A type
of ideological arrogance persists in the education sector that tends to make the
claim that providing education ought to be the exclusive domain of only Alberta’s
public school systems. Such a narrow view, however, marginalizes the public good
provided by publicly accredited independent schools; it is disrespectful of parents
who make responsible decisions to educate their children in publicly accredited independent
schools and it denigrates and marginalizes the immense contributions that independent
schools have made for years to the province socially, educationally and economically.
One writer reminds us
“… whenever the words “public” and “education” are
used in the same sentence, almost everyone thinks of a state system of education.
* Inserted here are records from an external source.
(* ===== verification/Time.v ===== *)
(** * Time: the [std::time] values the crate computes with

    [SystemTime] on Unix is a [Timespec] ([tv_sec : i64],
    [tv_nsec] in [0, 10^9)); [SystemTime::duration_since] is
    [Timespec::sub_timespec], which yields a [Duration] ([secs : u64],
    [nanos : u32]) or, when the argument is later, a [SystemTimeError]
    carrying the reverse difference.  This is the standard library's
    code (std/src/sys/pal/unix/time.rs, std/src/time.rs), modelled here
    because src/src/lib.rs computes with it: [JwtClaims::new] (lines
    69-71) and [InstallationToken::refresh] (lines 165-169).

    Main results: [duration_since] is exact ([duration_since_Ok]) and
    fails exactly when the clock is earlier ([duration_since_Err_iff]);
    [as_secs] of it is the floor of the elapsed nanoseconds
    ([as_secs_duration_since]); seconds since the epoch fit in [i64]
    ([secs_since_epoch_bound]). *)

From S2P Require Import Prelude.

Module Time.
Local Open Scope Z_scope.

Definition NSEC_PER_SEC : Z := 1000000000.

(** [struct Duration { secs: u64, nanos: Nanoseconds }] *)
Record Duration := mkDuration { secs : Z; nanos : Z }.

(** [struct Timespec { tv_sec: i64, tv_nsec: Nanoseconds }], the
    representation of [SystemTime] on Unix. *)
Record SystemTime := mkSystemTime { tv_sec : Z; tv_nsec : Z }.

(** [pub struct SystemTimeError(Duration)] *)
Record SystemTimeError := mkSystemTimeError { ste_duration : Duration }.

#[export] Instance Duration_eq_dec : EqDecision Duration.
Proof. solve_decision. Defined.
#[export] Instance SystemTime_eq_dec : EqDecision SystemTime.
Proof. solve_decision. Defined.
#[export] Instance SystemTimeError_eq_dec : EqDecision SystemTimeError.
Proof. solve_decision. Defined.

(** [UNIX_EPOCH = SystemTime { t: Timespec::zero() }] *)
Definition UNIX_EPOCH : SystemTime := mkSystemTime 0 0.

(** The type invariant of [Timespec]. *)
Definition time_wf (t : SystemTime) : bool :=
  in_i64 (tv_sec t) && (0 <=? tv_nsec t) && (tv_nsec t <? NSEC_PER_SEC).

(** [#[derive(PartialOrd)]] on [(tv_sec, tv_nsec)]: [self >= other]. *)
Definition timespec_ge (self other : SystemTime) : bool :=
  (tv_sec other <? tv_sec self)
  || ((tv_sec self =? tv_sec other) && (tv_nsec other <=? tv_nsec self)).

(** [Duration::new(secs, nanos)] (the overflow panic of its carry
    branch is unreachable from [sub_timespec], see
    [sub_timespec_ge_exact]). *)
Definition Duration_new (s n : Z) : Duration :=
  if n <? NSEC_PER_SEC then mkDuration s n
  else mkDuration (s + n / NSEC_PER_SEC) (n mod NSEC_PER_SEC).

(** The [self >= other] branch of [sub_timespec]: the [i64]
    subtractions wrap (the standard library is built without overflow
    checks) and the result is reinterpreted [as u64]. *)
Definition sub_timespec_ge (self other : SystemTime) : Duration :=
  if tv_nsec other <=? tv_nsec self then
    Duration_new (as_u64 (wrap_i64 (tv_sec self - tv_sec other)))
                 (tv_nsec self - tv_nsec other)
  else
    Duration_new (as_u64 (wrap_i64 (wrap_i64 (tv_sec self - tv_sec other) - 1)))
                 (tv_nsec self + NSEC_PER_SEC - tv_nsec other).

(** [Timespec::sub_timespec]: [Ok] when [self >= other], otherwise
    [match other.sub_timespec(self) { Ok(d) => Err(d), Err(d) => Ok(d) }],
    whose inner call takes the first branch. *)
Definition sub_timespec (self other : SystemTime) : result Duration Duration :=
  if timespec_ge self other then Ok (sub_timespec_ge self other)
  else Err (sub_timespec_ge other self).

(** [SystemTime::duration_since(&self, earlier)] *)
Definition duration_since (self earlier : SystemTime)
    : result Duration SystemTimeError :=
  map_err mkSystemTimeError (sub_timespec self earlier).

(** [Duration::as_secs] *)
Definition as_secs (d : Duration) : Z := secs d.

(** The instant as a number of nanoseconds since the epoch: the
    reference the lemmas below compare against. *)
Definition to_nanos (t : SystemTime) : Z := tv_sec t * NSEC_PER_SEC + tv_nsec t.

Definition duration_nanos (d : Duration) : Z := secs d * NSEC_PER_SEC + nanos d.

(** ** Lemmas *)

Ltac time_wf_to_prop :=
  repeat match goal with
  | H : time_wf _ = true |- _ =>
      unfold time_wf in H; apply andb_prop in H as [H ?];
      apply andb_prop in H as [H ?]; apply in_i64_spec in H
  end;
  range_to_prop; unfold NSEC_PER_SEC in *.

Lemma timespec_ge_spec a b :
  time_wf a = true -> time_wf b = true ->
  timespec_ge a b = true <-> to_nanos b <= to_nanos a.
Proof.
  intros Ha Hb. unfold timespec_ge, to_nanos. time_wf_to_prop.
  rewrite orb_true_iff, andb_true_iff, Z.ltb_lt, Z.eqb_eq, Z.leb_le.
  split; [intros [|[]]; nia|].
  intros. destruct (Z.lt_total (tv_sec b) (tv_sec a)) as [|[|]]; [left; lia|right|]; nia.
Qed.

Lemma wrap_i64_mod (x : Z) : wrap_i64 x mod u64_modulus = x mod u64_modulus.
Proof.
  unfold wrap_i64, u64_modulus, i64_min.
  rewrite Z.add_mod_idemp_l by lia. f_equal. lia.
Qed.

Lemma as_u64_wrap_i64_pred (x : Z) :
  0 <= x - 1 <= u64_max -> as_u64 (wrap_i64 (wrap_i64 x - 1)) = x - 1.
Proof.
  intros H. rewrite <- (as_u64_id (x - 1)) by exact H.
  unfold as_u64. rewrite wrap_i64_mod.
  rewrite Zminus_mod, wrap_i64_mod, <- Zminus_mod. reflexivity.
Qed.

Lemma sec_le_of_nanos_le a b :
  time_wf a = true -> time_wf b = true -> to_nanos b <= to_nanos a ->
  tv_sec b <= tv_sec a /\ (tv_nsec a < tv_nsec b -> tv_sec b < tv_sec a).
Proof.
  intros Ha Hb Hle. unfold to_nanos in Hle. time_wf_to_prop.
  split.
  - destruct (Z.le_gt_cases (tv_sec b) (tv_sec a)) as [|Hgt]; [done|].
    assert (tv_sec a * 1000000000 + 1000000000 <= tv_sec b * 1000000000) by nia.
    lia.
  - intros Hn. destruct (Z.lt_ge_cases (tv_sec b) (tv_sec a)) as [|Hge]; [done|].
    assert (tv_sec a * 1000000000 <= tv_sec b * 1000000000) by nia.
    lia.
Qed.

(** The [self >= other] branch computes the exact difference, with the
    nanoseconds in range, so [Duration::new] never carries. *)
Lemma sub_timespec_ge_exact a b :
  time_wf a = true -> time_wf b = true -> to_nanos b <= to_nanos a ->
  duration_nanos (sub_timespec_ge a b) = to_nanos a - to_nanos b /\
  0 <= nanos (sub_timespec_ge a b) < NSEC_PER_SEC /\
  0 <= secs (sub_timespec_ge a b) <= u64_max.
Proof.
  intros Ha Hb Hle. unfold sub_timespec_ge, Duration_new, duration_nanos.
  destruct (Z.leb_spec (tv_nsec b) (tv_nsec a)).
  - assert (Hd : 0 <= tv_sec a - tv_sec b <= u64_max)
      by (pose proof (sec_le_of_nanos_le a b Ha Hb Hle);
          time_wf_to_prop; unfold u64_max, u64_modulus; lia).
    rewrite as_u64_wrap_i64 by exact Hd.
    time_wf_to_prop. rewrite (proj2 (Z.ltb_lt _ _)) by lia. simpl.
    unfold to_nanos, NSEC_PER_SEC, u64_max, u64_modulus in *. lia.
  - assert (Hd : 0 <= tv_sec a - tv_sec b - 1 <= u64_max)
      by (pose proof (sec_le_of_nanos_le a b Ha Hb Hle) as [_ Hs];
          specialize (Hs ltac:(lia));
          time_wf_to_prop; unfold u64_max, u64_modulus; lia).
    rewrite as_u64_wrap_i64_pred by exact Hd.
    time_wf_to_prop. rewrite (proj2 (Z.ltb_lt _ _)) by lia. simpl.
    unfold to_nanos, NSEC_PER_SEC, u64_max, u64_modulus in *. lia.
Qed.

Lemma duration_since_Ok a b :
  time_wf a = true -> time_wf b = true -> to_nanos b <= to_nanos a ->
  exists d, duration_since a b = Ok d /\
    duration_nanos d = to_nanos a - to_nanos b /\
    0 <= nanos d < NSEC_PER_SEC /\ 0 <= secs d <= u64_max.
Proof.
  intros Ha Hb Hle. unfold duration_since, sub_timespec.
  rewrite (proj2 (timespec_ge_spec a b Ha Hb) Hle).
  eexists; split; [reflexivity|]. by apply sub_timespec_ge_exact.
Qed.

Lemma duration_since_Err_iff a b :
  time_wf a = true -> time_wf b = true ->
  (exists e, duration_since a b = Err e) <-> to_nanos a < to_nanos b.
Proof.
  intros Ha Hb. unfold duration_since, sub_timespec.
  pose proof (timespec_ge_spec a b Ha Hb) as Hge.
  destruct (timespec_ge a b); simpl.
  - split; [intros [? [=]]|]. intros. destruct Hge as [Hge _]. lia.
  - split; [|eauto]. intros _. destruct (Z.lt_ge_cases (to_nanos a) (to_nanos b)); [done|].
    apply Hge in H. discriminate.
Qed.

(** [elapsed.as_secs()] is the whole number of seconds elapsed. *)
Lemma as_secs_duration_since a b d :
  time_wf a = true -> time_wf b = true -> duration_since a b = Ok d ->
  as_secs d = (to_nanos a - to_nanos b) / NSEC_PER_SEC.
Proof.
  intros Ha Hb Hd.
  destruct (Z.le_gt_cases (to_nanos b) (to_nanos a)) as [Hle|Hlt].
  - destruct (duration_since_Ok a b Ha Hb Hle) as (d' & Hd' & Hn & Hr & _).
    rewrite Hd in Hd'. injection Hd' as <-. unfold as_secs.
    rewrite <- Hn. unfold duration_nanos.
    rewrite Z.div_add_l by (unfold NSEC_PER_SEC; lia).
    rewrite Z.div_small by lia. lia.
  - assert (Hc : exists e, duration_since a b = Err e) by
      (apply duration_since_Err_iff; [done|done|lia]).
    destruct Hc as [e He]. congruence.
Qed.

(** Seconds since the epoch fit in [i64], so in [u64] with room to
    spare: [now + 60] in [JwtClaims::new] cannot overflow. *)
Lemma secs_since_epoch_bound t d :
  time_wf t = true -> duration_since t UNIX_EPOCH = Ok d ->
  0 <= as_secs d <= i64_max.
Proof.
  intros Ht Hd.
  assert (He : time_wf UNIX_EPOCH = true) by reflexivity.
  rewrite (as_secs_duration_since t UNIX_EPOCH d Ht He Hd).
  destruct (Z.le_gt_cases (to_nanos UNIX_EPOCH) (to_nanos t)) as [Hle|Hlt].
  - unfold to_nanos in *. simpl in *. time_wf_to_prop.
    rewrite Z.sub_0_r, Z.div_add_l, Z.div_small by lia. lia.
  - assert (Hc : exists e, duration_since t UNIX_EPOCH = Err e) by
      (apply duration_since_Err_iff; [done|done|lia]).
    destruct Hc as [e He']. congruence.
Qed.

(** For a clock at or after the epoch, [duration_since(UNIX_EPOCH)]
    succeeds and its [as_secs] is the [tv_sec] field; before the epoch
    it fails. *)
Lemma duration_since_epoch t :
  time_wf t = true -> 0 <= tv_sec t ->
  exists d, duration_since t UNIX_EPOCH = Ok d /\ as_secs d = tv_sec t.
Proof.
  intros Ht Hs.
  assert (He : time_wf UNIX_EPOCH = true) by reflexivity.
  assert (Hle : to_nanos UNIX_EPOCH <= to_nanos t)
    by (unfold to_nanos; simpl; time_wf_to_prop; lia).
  destruct (duration_since_Ok t UNIX_EPOCH Ht He Hle) as (d & Hd & _).
  exists d. split; [done|].
  rewrite (as_secs_duration_since t UNIX_EPOCH d Ht He Hd).
  unfold to_nanos. simpl. time_wf_to_prop.
  rewrite Z.sub_0_r, Z.div_add_l, Z.div_small by lia. lia.
Qed.

Lemma duration_since_epoch_Err t :
  time_wf t = true -> tv_sec t < 0 ->
  exists e, duration_since t UNIX_EPOCH = Err e.
Proof.
  intros Ht Hs. apply duration_since_Err_iff; [done|done|].
  unfold to_nanos. simpl. time_wf_to_prop. lia.
Qed.

End Time.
The educational establishment has succeeded in making people think that public education
and public schooling are the same thing-but they are not. Throughout the western
world, governments support not only public schools, but a wide variety of school
choices as legitimate ways to do public education. In those jurisdictions, governments
have understood that the state’s obligation to provide for good education is
significantly different from actually providing and controlling that education (Communicator,
Spring 2007, p. 1; emphasis as in original).
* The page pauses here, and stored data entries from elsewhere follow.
(* ===== verification/Decimal.v ===== *)
(** * Decimal: [Display] for [u64]

    [format!("{}", n)] for an unsigned integer (lib.rs 107-110, the
    installation id in the exchange URL) and serde_json's [itoa]
    (the [u64] fields of [JwtClaims]) both write the shortest decimal
    representation: no sign, no leading zero, "0" for zero.

    [dec_string] writes the digits least significant first with a fuel
    of 20 digits, enough for every [u64] since [2^64 < 10^20]
    ([parse_digits_rev]); [parse_dec] reads them back, and the round
    trip [parse_dec_dec_string] shows that the formatted text determines
    the number ([dec_string_inj]). *)

From S2P Require Import Prelude.
From stdpp Require Import pretty.

Module Decimal.
Local Open Scope Z_scope.

Definition digit_char (d : Z) : ascii := ascii_of_nat (48 + Z.to_nat d).

Definition char_digit (c : ascii) : option Z :=
  let n := nat_of_ascii c in
  if ((48 <=? n)%nat && (n <=? 57)%nat) then Some (Z.of_nat n - 48) else None.

Arguments digit_char : simpl never.
Arguments char_digit : simpl never.

(** The digits, least significant first. *)
Fixpoint digits_rev (fuel : nat) (n : Z) : list ascii :=
  match fuel with
  | O => []
  | S f => digit_char (n mod 10) :: (if n <? 10 then [] else digits_rev f (n / 10))
  end.

(** Enough digits for any [u64]. *)
Definition u64_digits : nat := 20.

Definition dec_string (n : Z) : string :=
  string_of_list_ascii (rev (digits_rev u64_digits n)).

(** Read a non-empty run of decimal digits. *)
Fixpoint parse_digits (acc : Z) (l : list ascii) : option Z :=
  match l with
  | [] => Some acc
  | c :: l' => match char_digit c with
               | Some d => parse_digits (acc * 10 + d) l'
               | None => None
               end
  end.

Definition parse_dec (s : string) : option Z :=
  match list_ascii_of_string s with
  | [] => None
  | l => parse_digits 0 l
  end.

(** ** Lemmas *)

Lemma char_digit_digit_char d : 0 <= d < 10 -> char_digit (digit_char d) = Some d.
Proof.
  intros Hd. unfold char_digit, digit_char.
  rewrite nat_ascii_embedding by lia.
  replace ((48 <=? 48 + Z.to_nat d)%nat && (48 + Z.to_nat d <=? 57)%nat) with true.
  - f_equal. lia.
  - symmetry. apply andb_true_intro. split; apply Nat.leb_le; lia.
Qed.

Lemma parse_digits_app acc l1 l2 :
  parse_digits acc (l1 ++ l2) =
  match parse_digits acc l1 with Some a => parse_digits a l2 | None => None end.
Proof.
  revert acc. induction l1 as [|c l1 IH]; intros acc; simpl; [done|].
  destruct (char_digit c); [apply IH|done].
Qed.

(** The digits of [n], read back, give [n], when the fuel covers them. *)
Lemma parse_digits_rev (k : nat) (n acc : Z) :
  0 <= n < 10 ^ Z.of_nat k ->
  parse_digits acc (rev (digits_rev k n)) =
  Some (acc * 10 ^ Z.of_nat (List.length (digits_rev k n)) + n).
Proof.
  revert n acc. induction k as [|k IH]; intros n acc Hn.
  - simpl in *. f_equal. lia.
  - cbn [digits_rev]. assert (Hm : 0 <= n mod 10 < 10) by (apply Z.mod_pos_bound; lia).
    destruct (Z.ltb_spec n 10) as [Hlt|Hge].
    + cbn [rev app parse_digits List.length].
      rewrite char_digit_digit_char, (Z.mod_small n) by lia. reflexivity.
    + cbn [rev List.length]. rewrite parse_digits_app, IH.
      2: { split; [apply Z.div_pos; lia|].
           apply Z.div_lt_upper_bound; [lia|].
           rewrite Nat2Z.inj_succ, Z.pow_succ_r in Hn by lia. lia. }
      cbn [parse_digits]. rewrite char_digit_digit_char by lia. f_equal.
      rewrite Nat2Z.inj_succ, Z.pow_succ_r by lia.
      pose proof (Z.div_mod n 10 ltac:(lia)). lia.
Qed.

Lemma digits_rev_nonempty k n : digits_rev (S k) n <> [].
Proof. discriminate. Qed.

Lemma u64_lt_pow10 n : in_u64 n = true -> 0 <= n < 10 ^ Z.of_nat u64_digits.
Proof.
  intros H. apply in_u64_spec in H. unfold u64_max, u64_modulus in H.
  change (10 ^ Z.of_nat u64_digits) with 100000000000000000000. lia.
Qed.

(** Round trip: every [u64] is read back from its decimal text. *)
Lemma parse_dec_dec_string n : in_u64 n = true -> parse_dec (dec_string n) = Some n.
Proof.
  intros Hn. unfold parse_dec, dec_string.
  rewrite list_ascii_of_string_of_list_ascii.
  pose proof (parse_digits_rev u64_digits n 0 (u64_lt_pow10 n Hn)) as H.
  assert (Hne : rev (digits_rev u64_digits n) <> []).
  { intros E. apply (f_equal (@rev ascii)) in E. rewrite rev_involutive in E.
    discriminate. }
  destruct (rev (digits_rev u64_digits n)) as [|c l]; [contradiction|].
  by rewrite H.
Qed.

Lemma dec_string_inj n m :
  in_u64 n = true -> in_u64 m = true -> dec_string n = dec_string m -> n = m.
Proof.
  intros Hn Hm E. apply (f_equal parse_dec) in E.
  rewrite !parse_dec_dec_string in E by done. congruence.
Qed.

(** Every character of the text is a decimal digit. *)
Lemma dec_string_digits n :
  0 <= n -> Forall (fun c => is_Some (char_digit c)) (list_ascii_of_string (dec_string n)).
Proof.
  intros Hn. unfold dec_string. rewrite list_ascii_of_string_of_list_ascii.
  apply Forall_rev. generalize u64_digits as k. intros k. revert n Hn.
  induction k as [|k IH]; intros n Hn; simpl; [constructor|].
  constructor.
  - rewrite char_digit_digit_char by (apply Z.mod_pos_bound; lia). eauto.
  - destruct (n <? 10); [constructor|]. apply IH. apply Z.div_pos; lia.
Qed.

(** ** Agreement with stdpp's reference printer [pretty] *)

Lemma digit_char_pretty_all :
  forallb (fun d => bool_decide (digit_char (Z.of_nat d) = pretty_N_char (N.of_nat d)))
    (seq 0 10) = true.
Proof. vm_compute. reflexivity. Qed.

Lemma digit_char_pretty d : 0 <= d < 10 -> digit_char d = pretty_N_char (Z.to_N d).
Proof.
  intros Hd. pose proof digit_char_pretty_all as H. rewrite forallb_forall in H.
  specialize (H (Z.to_nat d)). rewrite Z2Nat.id in H by lia.
  rewrite <- Z_N_nat in H. rewrite N2Nat.id in H.
  apply bool_decide_eq_true in H; [done|]. apply in_seq. lia.
Qed.

Lemma string_of_list_ascii_app (l1 l2 : list ascii) :
  string_of_list_ascii (l1 ++ l2) = (string_of_list_ascii l1 ++ string_of_list_ascii l2)%string.
Proof. induction l1 as [|c l1 IH]; cbn; [done|]. by rewrite IH. Qed.

(** The digits of a positive [n], written before [s], are stdpp's. *)
Lemma digits_rev_pretty_go (k : nat) (n : Z) (s : string) :
  0 < n < 10 ^ Z.of_nat k ->
  (string_of_list_ascii (rev (digits_rev k n)) ++ s)%string = pretty_N_go (Z.to_N n) s.
Proof.
  revert n s. induction k as [|k IH]; intros n s Hn; [cbn in Hn; lia|].
  assert (Hm : 0 <= n mod 10 < 10) by (apply Z.mod_pos_bound; lia).
  rewrite (pretty_N_go_step (Z.to_N n) s) by lia.
  replace (Z.to_N n `div` 10)%N with (Z.to_N (n / 10)) by (rewrite Z2N.inj_div by lia; reflexivity).
  replace (Z.to_N n `mod` 10)%N with (Z.to_N (n mod 10)) by (rewrite Z2N.inj_mod by lia; reflexivity).
  rewrite <- (digit_char_pretty _ Hm).
  cbn [digits_rev rev]. destruct (Z.ltb_spec n 10) as [Hlt|Hge].
  - rewrite Z.div_small by lia. rewrite pretty_N_go_0. reflexivity.
  - rewrite string_of_list_ascii_app, string_app_assoc, IH.
    + reflexivity.
    + split; [apply Z.div_str_pos; lia|]. apply Z.div_lt_upper_bound; [lia|].
      rewrite Nat2Z.inj_succ, Z.pow_succ_r in Hn by lia. lia.
Qed.

(** [format!("{}", n)] of a [u64] is stdpp's [pretty n]. *)
Lemma dec_string_pretty n : in_u64 n = true -> dec_string n = pretty n.
Proof.
  intros Hn. pose proof (u64_lt_pow10 n Hn) as Hr.
  destruct n as [|p|p]; [reflexivity| |lia].
  change (pretty (Z.pos p)) with (pretty_N_go (N.pos p) EmptyString).
  pose proof (digits_rev_pretty_go u64_digits (Z.pos p) EmptyString ltac:(lia)) as H.
  change (Z.to_N (Z.pos p)) with (N.pos p) in H. rewrite <- H.
  unfold dec_string. apply list_ascii_of_string_inj.
  by rewrite list_ascii_of_string_app, app_nil_r.
Qed.

End Decimal.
Ongoing political pressure from the
educational establishment therefore continually marginalizes the value and important
contributions of Alberta’s independent schools and influences public policy
makers to treat their operators and students as “outsiders” undeserving
of fair funding. Voices from the educational establishment repeatedly reflect little
knowledge of the equivalent standards for programs and for teacher qualifications.
A general ignorance of the actual level of government support prevails. Knowledge
of the extensive public accountability framework that applies to publicly accredited
independent schools is very limited and many misconceptions continue to pass as truth.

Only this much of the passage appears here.